[[ Input data, beginning ]]

(** * The bounded-concurrency upload queue of the drag-and-drop uploader

    A shallow embedding of [topics/react/dnd-uploader]: the item model
    ([types.ts]), the helpers of [utils.ts], the transfer simulator
    [mockUpload] ([api.ts]), the scheduler [useUploadQueue] and the item
    operations of the [A11yUploader] component.

    Conventions of the embedding.
    - A JavaScript number that only ever holds an integer is a [Z].
    - [setItems(updater)] applies [updater] to the current collection; the
      updaters run one after the other, in the order in which they were
      issued, so each operation is a function from state to state.
    - An [AbortController] is an object shared by every copy of the item that
      holds it ([{...it}] copies the reference).  Controllers are therefore
      kept in a store and items hold a handle into it.  [pump] creates one
      controller per [mockUpload] call, so the controller and the closure
      state of that call live in the same store cell ([Transfer]).
    - What the environment decides ([Math.random], [Date.now], [uid],
      [URL.createObjectURL], binary64 rounding) is an input of the step that
      consults it.
    - [validateFile] ([utils.ts]) reads [ACCEPT] and [MAX_SIZE_BYTES], which
      [utils.ts] neither declares nor imports: they are module-level [const]s
      of [A11yUploader.tsx], which does not export them.  As the modules
      stand the two names are unbound where [validateFile] runs and the call
      throws a ReferenceError.  [validateFile_in] is the function with the
      lookup of the two names written out, for any binding of them
      ([Scope]), and [pushFiles_in] is [pushFiles] on top of it.
      [validateFile] and [pushFiles] are their instances at the constants of
      [A11yUploader.tsx] ([component_scope]), that is the program with the
      two constants visible to [utils.ts]; the sessions run these. *)

From stdpp Require Import base list strings pretty.

Local Open Scope Z_scope.

(** ** types.ts *)

Inductive UploadStatus :=
  | Idle | Queued | Uploading | Success | Error | Canceled.
(** * The roulette ingestion job: validation, watermark filter, dimension
      get-or-create, bulk insert, and the retention pruner.

    Shallow embedding of
      - [src/app/api/scores/schemas.ts]           (the zod schema),
      - [src/scripts/process-roulette-data.ts]    (the ingestion pipeline;
        the request handler [scores/route copy.ts] has the same body),
      - the [cleanupOldRouletteEvents] variants   (the retention pruner),
      - [logError] of the scripts and of the shared actions, [GET] of the
        scores route, and the older handler [score/route copy.ts],
    with the points where the standalone JS script departs from them.

    Conventions.
      - A JS [Date] is its time value: milliseconds since the epoch, in [Z].
        One clock serves [new Date()] and the database's [NOW()]; the host's
        time zone is UTC.
      - JSON numbers are taken in [Z].
      - A SQL table is the list of its rows in insertion order; a [SERIAL]
        column draws from a counter kept in the store. A statement fails
        only on the [UNIQUE] constraint it can meet; connection and driver
        failures are not part of the model.
      - The statements of one run are issued in array order: the callbacks
        of [Array.map] start in order and the fan-out of [Promise.all] is
        read as that sequence.
      - Every statement sent to the database is recorded in a log, so that
        "no statement of this kind is issued" can be stated.
      - [error_logs] is written only by [logError]. In the pipeline the call
        is recorded in the log; the table is modelled on its own, with
        [logError] as a function on it whose two statements may fail. *)

From stdpp Require Import gmap strings list.
From Stdlib Require Import ZArith Lia Ascii.

Local Open Scope string_scope.
Local Open Scope list_scope.
Local Open Scope Z_scope.

(** ** Validated events ([z.infer<typeof RouletteEventSchema>]) *)

Record RouletteOutcome := mkOutcome {
  o_number : Z;
  o_type : string;
  o_color : string
}.

Record RouletteTable := mkTable {
  t_id : string;
  t_name : string
}.

Record LuckyNumber := mkLucky {
  l_number : Z;
  l_roundedMultiplier : Z
}.

Record RouletteResult := mkResult {
  outcome : RouletteOutcome;
  luckyNumbersList : option (list LuckyNumber)
}.

Record RouletteData := mkData {
  d_id : string;
  startedAt : Z;
  settledAt : Z;
  status : string;
  gameType : string;
  table : RouletteTable;
  result : RouletteResult
}.

Record RouletteEvent := mkEvent {
  e_id : string;
  data : RouletteData
}.

(** ** The persisted store *)

(** [casino(id SERIAL PRIMARY KEY, table_id TEXT UNIQUE NOT NULL,
            table_name TEXT NOT NULL, created_at DEFAULT NOW())] *)
Record casino_row := mkCasino {
  c_id : Z;
  c_table_id : string;
  c_table_name : string;
  c_created_at : Z
}.

(** The object pushed on [rouletteEventsData]: the columns the pipeline
    supplies to the bulk insert. *)
Record event_data := mkEventData {
  event_id : string;
  started_at : Z;
  settled_at : Z;
  outcome_number : Z;
  outcome_type : string;
  outcome_color : string;
  casino_id : Z
}.

(** [roulette_events(id SERIAL PRIMARY KEY, event_id TEXT UNIQUE NOT NULL, ...,
     casino_id INTEGER REFERENCES casino(id), created_at DEFAULT NOW())].
    [casino_id] is nullable in the schema. *)
Record event_row := mkEventRow {
  re_id : Z;
  re_event_id : string;
  re_started_at : Z;
  re_settled_at : Z;
  re_outcome_number : Z;
  re_outcome_type : string;
  re_outcome_color : string;
  re_casino_id : option Z;
  re_created_at : Z
}.

Record store := mkStore {
  casino : list casino_row;
  roulette_events : list event_row;
  casino_id_seq : Z;
  roulette_events_id_seq : Z
}.

(** ** Errors and the statement log *)

Inductive error :=
| HttpError (http_status : Z)          (* new Error(`HTTP error! status: ...`) *)
| ZodError                             (* thrown by RouletteEventsArraySchema.parse *)
| UniqueViolation (constraint : string) (* PostgresError 23505 *)
| InvalidFields                        (* new Error("Invalid fields!") *)
| ReferenceError (name : string).      (* an identifier that is not in scope *)

Inductive query :=
| QCreateTables
| QSelectMaxSettled (tableId : string)
| QSelectMaxSettledAll
| QSelectCasino (tableId tableName : string)
| QInsertCasino (tableId tableName : string)
| QInsertEvents (rows : list event_data)
| QDeleteEvents (before : Z)
| QLogError (e : error) (context : string).

Inductive outcome_of (A : Type) :=
| Ok (a : A)
| Err (e : error).
Arguments Ok {A} a.
Arguments Err {A} e.

(** ** A state, log and exception monad for the async functions *)

Definition M (A : Type) : Type := store -> outcome_of A * store * list query.

Definition ret {A} (a : A) : M A := fun s => (Ok a, s, []).

Definition throw {A} (e : error) : M A := fun s => (Err e, s, []).

Definition bind {A B} (m : M A) (f : A -> M B) : M B :=
  fun s =>
    match m s with
    | (Ok a, s1, q1) => let '(r, s2, q2) := f a s1 in (r, s2, q1 ++ q2)
    | (Err e, s1, q1) => (Err e, s1, q1)
    end.

(** [try { m } catch (error) { h error }] *)
Definition try_catch {A} (m : M A) (h : error -> M A) : M A :=
  fun s =>
    match m s with
    | (Ok a, s1, q1) => (Ok a, s1, q1)
    | (Err e, s1, q1) => let '(r, s2, q2) := h e s1 in (r, s2, q1 ++ q2)
    end.

(** A started promise: it runs to its end whatever its result, which is
    looked at by [Promise.all] afterwards. *)
Definition settle {A} (m : M A) : M (outcome_of A) :=
  fun s => let '(r, s1, q1) := m s in (Ok r, s1, q1).

Declare Scope m_scope.
Delimit Scope m_scope with m.
Notation "x <- m ;; k" := (bind m (fun x => k))
  (at level 100, m at next level, right associativity) : m_scope.
Notation "m ;;; k" := (bind m (fun _ => k))
  (at level 100, right associativity) : m_scope.
Local Open Scope m_scope.

Fixpoint traverse {A B} (f : A -> M B) (l : list A) : M (list B) :=
  match l with
  | [] => ret []
  | x :: xs => y <- f x ;; ys <- traverse f xs ;; ret (y :: ys)
  end.

(** [await Promise.all(promises)]: every promise has run; the result is the
    array of values, or the rejection of the first promise that failed. *)
Fixpoint all_settled {A} (rs : list (outcome_of A)) : outcome_of (list A) :=
  match rs with
  | [] => Ok []
  | Ok a :: rs' =>
      match all_settled rs' with
      | Ok l => Ok (a :: l)
      | Err e => Err e
      end
  | Err e :: _ => Err e
  end.

Definition Promise_all {A B} (f : A -> M B) (l : list A) : M (list B) :=
  rs <- traverse (fun x => settle (f x)) l ;;
  match all_settled rs with
  | Ok vs => ret vs
  | Err e => throw e
  end.

(** ** SQL statements of the pipeline *)

(** [SELECT MAX(re.settled_at) FROM roulette_events re
     JOIN casino c ON re.casino_id = c.id WHERE c.table_id = ${tableId}] *)
Definition joins (tableId : string) (re : event_row) (c : casino_row) : bool :=
  bool_decide (re_casino_id re = Some (c_id c)) && bool_decide (c_table_id c = tableId).

Definition joined_settled (s : store) (tableId : string) : list Z :=
  flat_map (fun re =>
    map (fun _ => re_settled_at re)
        (List.filter (joins tableId re) (casino s)))
    (roulette_events s).

Fixpoint sql_max (l : list Z) : option Z :=
  match l with
  | [] => None
  | x :: xs =>
      match sql_max xs with
      | None => Some x
      | Some m => Some (Z.max x m)
      end
  end.

Definition select_max_settled (tableId : string) : M (option Z) :=
  fun s => (Ok (sql_max (joined_settled s tableId)), s, [QSelectMaxSettled tableId]).

(** [SELECT id FROM casino WHERE table_id = ${tableId} AND table_name = ${tableName}] *)
Definition casino_matches (tableId tableName : string) (c : casino_row) : bool :=
  bool_decide (c_table_id c = tableId) && bool_decide (c_table_name c = tableName).

Definition select_casino (tableId tableName : string) : M (list Z) :=
  fun s => (Ok (map c_id (List.filter (casino_matches tableId tableName) (casino s))),
            s, [QSelectCasino tableId tableName]).

(** [INSERT INTO casino (table_id, table_name) VALUES (...) RETURNING id].
    [table_id] is [UNIQUE]: a row with the same [table_id] makes the statement
    fail. The sequence value is drawn before the constraint is checked. *)
Definition has_table_id (tableId : string) (cs : list casino_row) : bool :=
  existsb (fun c => bool_decide (c_table_id c = tableId)) cs.

Definition insert_casino (now : Z) (tableId tableName : string) : M Z :=
  fun s =>
    let id := casino_id_seq s in
    if has_table_id tableId (casino s)
    then (Err (UniqueViolation "casino_table_id_key"),
          mkStore (casino s) (roulette_events s) (id + 1) (roulette_events_id_seq s),
          [QInsertCasino tableId tableName])
    else (Ok id,
          mkStore (casino s ++ [mkCasino id tableId tableName now])
                  (roulette_events s) (id + 1) (roulette_events_id_seq s),
          [QInsertCasino tableId tableName]).

(** [INSERT INTO roulette_events ${sql(rows, ...)} ON CONFLICT (event_id) DO NOTHING]:
    a row whose [event_id] is already in the table, or was inserted earlier
    by the same statement, is skipped. *)
Definition has_event_id (eid : string) (rs : list event_row) : bool :=
  existsb (fun r => bool_decide (re_event_id r = eid)) rs.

[[ Input data, end ]]

Among the entries above, find the line with "A) (h : error" and the line with "array of values, or"; give again exactly these two lines and all lines between them.

Definition try_catch {A} (m : M A) (h : error -> M A) : M A :=
  fun s =>
    match m s with
    | (Ok a, s1, q1) => (Ok a, s1, q1)
    | (Err e, s1, q1) => let '(r, s2, q2) := h e s1 in (r, s2, q1 ++ q2)
    end.

(** A started promise: it runs to its end whatever its result, which is
    looked at by [Promise.all] afterwards. *)
Definition settle {A} (m : M A) : M (outcome_of A) :=
  fun s => let '(r, s1, q1) := m s in (Ok r, s1, q1).

Declare Scope m_scope.
Delimit Scope m_scope with m.
Notation "x <- m ;; k" := (bind m (fun x => k))
  (at level 100, m at next level, right associativity) : m_scope.
Notation "m ;;; k" := (bind m (fun _ => k))
  (at level 100, right associativity) : m_scope.
Local Open Scope m_scope.

Fixpoint traverse {A B} (f : A -> M B) (l : list A) : M (list B) :=
  match l with
  | [] => ret []
  | x :: xs => y <- f x ;; ys <- traverse f xs ;; ret (y :: ys)
  end.

(** [await Promise.all(promises)]: every promise has run; the result is the
    array of values, or the rejection of the first promise that failed. *)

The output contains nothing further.